Traver et al. (1992, 1997) characterized a polymorphism in NQO1, a C-to-T substitution at position 609 of NQO1 cDNA, which codes for a proline-to-serine change at residue 187 (P187S). In cells with a T/T genotype, NQO1 activity was not detected, and lack of activity corresponded to a lack of NQO1 protein.
Kelsey et al. (1997) found that the prevalence of the T/T genotype varied among ethnic groups from 4 to 20%, with the highest prevalence occurring in Asian populations.
Rothman et al. (1997) reported a case-control study of benzene-exposed workers in China showing an increased risk of hematotoxicity in individuals with the T/T NQO1 genotype. A protective role for NQO1 against benzene-derived quinones in bone marrow in situ required reconciling with the observation that freshly isolated bone marrow mononuclear and progenitor cells failed to express NQO1. Moran et al. (1999) showed that exposure to benzene metabolites does not induce NQO1 in individuals of the T/T genotype as it does in persons with the C/C genotype, and induces NQO1 to an intermediate degree in persons with the T/C genotype.
Synthetic antioxidants and extracts of cruciferous vegetables, including broccoli (Benson et al., 1980), are potent inducers of NQO1. Given the association between lack of NQO1 activity, benzene toxicity, and subsequent risk of benzene-induced leukemia, Smith (1999) decided to investigate the role of the 609C-to-T polymorphism in leukemia in general.

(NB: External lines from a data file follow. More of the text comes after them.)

(* ===== verification/RbHeap.v ===== *)
(** * The red-black tree of knotes: trees in memory

    When a memory represents a tree ([holds]), and what the single operations of RbTree do to the tree: reading
    and coloring a node, the rotations, taking a node out and putting one in its place.  Each lemma is about a subtree below a
    context, a path of frames up to the root. *)

From stdpp Require Import base tactics list numbers gmap.
From Stdlib Require Import ZArith Lia.
From S2P Require Import Prelude RbTree.

Local Open Scope Z_scope.

Inductive color := Red | Black.
#[export] Instance color_eq_dec : EqDecision color.
Proof. solve_decision. Defined.
Definition col (c : color) : Z := match c with Red => RB_RED | Black => RB_BLACK end.

Inductive tree := Leaf | Node (c : color) (l : tree) (a k : Z) (r : tree).

Definition rootp (t : tree) : Z := match t with Leaf => 0 | Node _ _ a _ _ => a end.
Definition color_of (t : tree) : color := match t with Leaf => Black | Node c _ _ _ _ => c end.

Fixpoint inorder (t : tree) : list (Z * Z) :=
  match t with Leaf => [] | Node _ l a k r => inorder l ++ (k, a) :: inorder r end.
Definition addrs (t : tree) : list Z := snd <$> inorder t.

Fixpoint rep (m : gmap Z rbnode) (par : Z) (t : tree) : Prop :=
  match t with
  | Leaf => True
  | Node c l a k r => m !! a = Some (RbNode (rootp l) (rootp r) par (col c) k) /\ rep m a l /\ rep m a r
  end.

(** A frame: the node above the hole and its other child. *)
Inductive frame := FL (c : color) (a k : Z) (r : tree) | FR (c : color) (l : tree) (a k : Z).
Notation ctx := (list frame).

Definition fill (f : frame) (t : tree) : tree :=
  match f with FL c a k r => Node c t a k r | FR c l a k => Node c l a k t end.
Definition frame_addr (f : frame) : Z := match f with FL _ a _ _ | FR _ _ a _ => a end.
Definition frame_color (f : frame) : color := match f with FL c _ _ _ | FR c _ _ _ => c end.
Fixpoint plug (K : ctx) (t : tree) : tree := match K with [] => t | f :: K => plug K (fill f t) end.
Definition ctxp (K : ctx) : Z := match K with [] => 0 | f :: _ => frame_addr f end.

Definition frame_addrs (f : frame) : list Z :=
  match f with FL _ a _ r => a :: addrs r | FR _ l a _ => addrs l ++ [a] end.
Definition ctx_addrs (K : ctx) : list Z := K ≫= frame_addrs.

Record holds (w : rbworld) (t : tree) : Prop := Holds {
  hd_root : rbh_root w = rootp t;
  hd_rep : rep (rb_mem w) 0 t;
  hd_nodup : NoDup (addrs t);
  hd_null : rb_mem w !! 0 = None
}.

(** Distinct addresses, one fact for each pair of lists. *)
Ltac nodups :=
  repeat match goal with
  | H : NoDup (_ ++ _) |- _ => apply NoDup_app in H as (? & ? & ?)
  | H : NoDup (_ :: _) |- _ => apply NoDup_cons in H as [? ?]
  end.

(** ** Addresses and contexts *)

Lemma addrs_node c l a k r : addrs (Node c l a k r) = addrs l ++ a :: addrs r.
Proof. unfold addrs. simpl. by rewrite fmap_app. Qed.

Lemma addrs_plug K : forall t, addrs (plug K t) ≡ₚ ctx_addrs K ++ addrs t.
Proof.
  induction K as [|f K IH]; intros t; [done|]. simpl. rewrite IH. unfold ctx_addrs. simpl.
  destruct f; simpl; rewrite addrs_node, <- ?app_assoc; simpl; solve_Permutation.
Qed.

Lemma ctx_snoc K1 K2 t : plug (K1 ++ K2) t = plug K2 (plug K1 t).
Proof. revert t. induction K1 as [|f K1 IH]; intros t; [done|]. simpl. apply IH. Qed.

Lemma rep_agree m m' t : forall par,
  (forall b, b ∈ addrs t -> m' !! b = m !! b) -> rep m par t -> rep m' par t.
Proof.
  induction t as [|c l IHl a k r IHr]; intros par Hm; [done|]. rewrite addrs_node in Hm. intros (Ha & Hl & Hr).
  split; [rewrite Hm; [done|set_solver]|]. split; [apply IHl|apply IHr]; try done; intros b Hb; apply Hm; set_solver.
Qed.

Lemma rep_elem m t : forall par b, rep m par t -> b ∈ addrs t -> is_Some (m !! b).
Proof.
  induction t as [|c l IHl a k r IHr]; intros par b; [by intros _ ?%elem_of_nil|]. rewrite addrs_node. intros (Ha & Hl & Hr).
  rewrite elem_of_app, elem_of_cons. intros [Hb|[->|Hb]]; eauto.
Qed.

Lemma rep_plug m K : forall t, rep m 0 (plug K t) -> rep m (ctxp K) t.
Proof.
  induction K as [|f K IH]; intros t H; [done|]. simpl in H. apply IH in H. by destruct f; destruct H as (_ & ? & ?).
Qed.

(** Another subtree with the same root in the same context. *)
Lemma rep_plug_same m m' K : forall t t',
  rep m 0 (plug K t) -> rep m' (ctxp K) t' -> rootp t' = rootp t -> (forall b, b ∈ ctx_addrs K -> m' !! b = m !! b) ->
  rep m' 0 (plug K t').
Proof.
  induction K as [|f K IH]; intros t t' H H' Er Hm; [done|]. simpl in *. pose proof (rep_plug _ _ _ H) as Hf.
  unfold ctx_addrs in Hm. simpl in Hm.
  apply (IH (fill f t)); [done| |by destruct f|intros b Hb; apply Hm; set_solver].
  destruct f; simpl in *; destruct Hf as (Ha & Hl & Hr); rewrite Er.
  - split; [rewrite Hm; [done|set_solver]|]. split; [done|]. apply (rep_agree m); [|done]. intros b Hb. apply Hm. set_solver.
  - split; [rewrite Hm; [done|set_solver]|]. split; [|done]. apply (rep_agree m); [|done]. intros b Hb. apply Hm. set_solver.
Qed.

Lemma rootp_plug K : forall t t', rootp t' = rootp t -> rootp (plug K t') = rootp (plug K t).
Proof. induction K as [|f K IH]; intros t t' E; [done|]. simpl. apply IH. by destruct f. Qed.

With colleagues, he studied a series of 104 leukemia cases from the Chicago area, more than half of which represented myeloid leukemia secondary to chemotherapy. The mutant allele frequency was 1.4-fold higher than expected in the post-therapy AML cases and was 1.6-fold higher among patients with abnormalities in chromosomes 5 and/or 7. Zhang et al. (1998) had shown that benzene increases abnormalities in chromosomes 5 and 7 in exposed workers, and hydroquinone produces similar changes in cultured human cells (Zhang et al., 1998). Thus, lack of or lowered NQO1 activity may make individuals vulnerable to leukemia secondary to chemical exposure.
Fagerholm et al. (2008) found that homozygosity for the T/T genotype of NQO1 (NQO1*2, rs1800566T) strongly predicted poor survival among 2 independent series of women with breast cancer (114480) (P = 0.002, N = 1,005; P = 0.005, N = 1,162), an effect particularly evident after anthracycline-based adjuvant chemotherapy with epirubicin (P = 7.52 x 10(-6)) and in p53 (191170)-aberrant tumors (P = 6.15 x 10(-5)).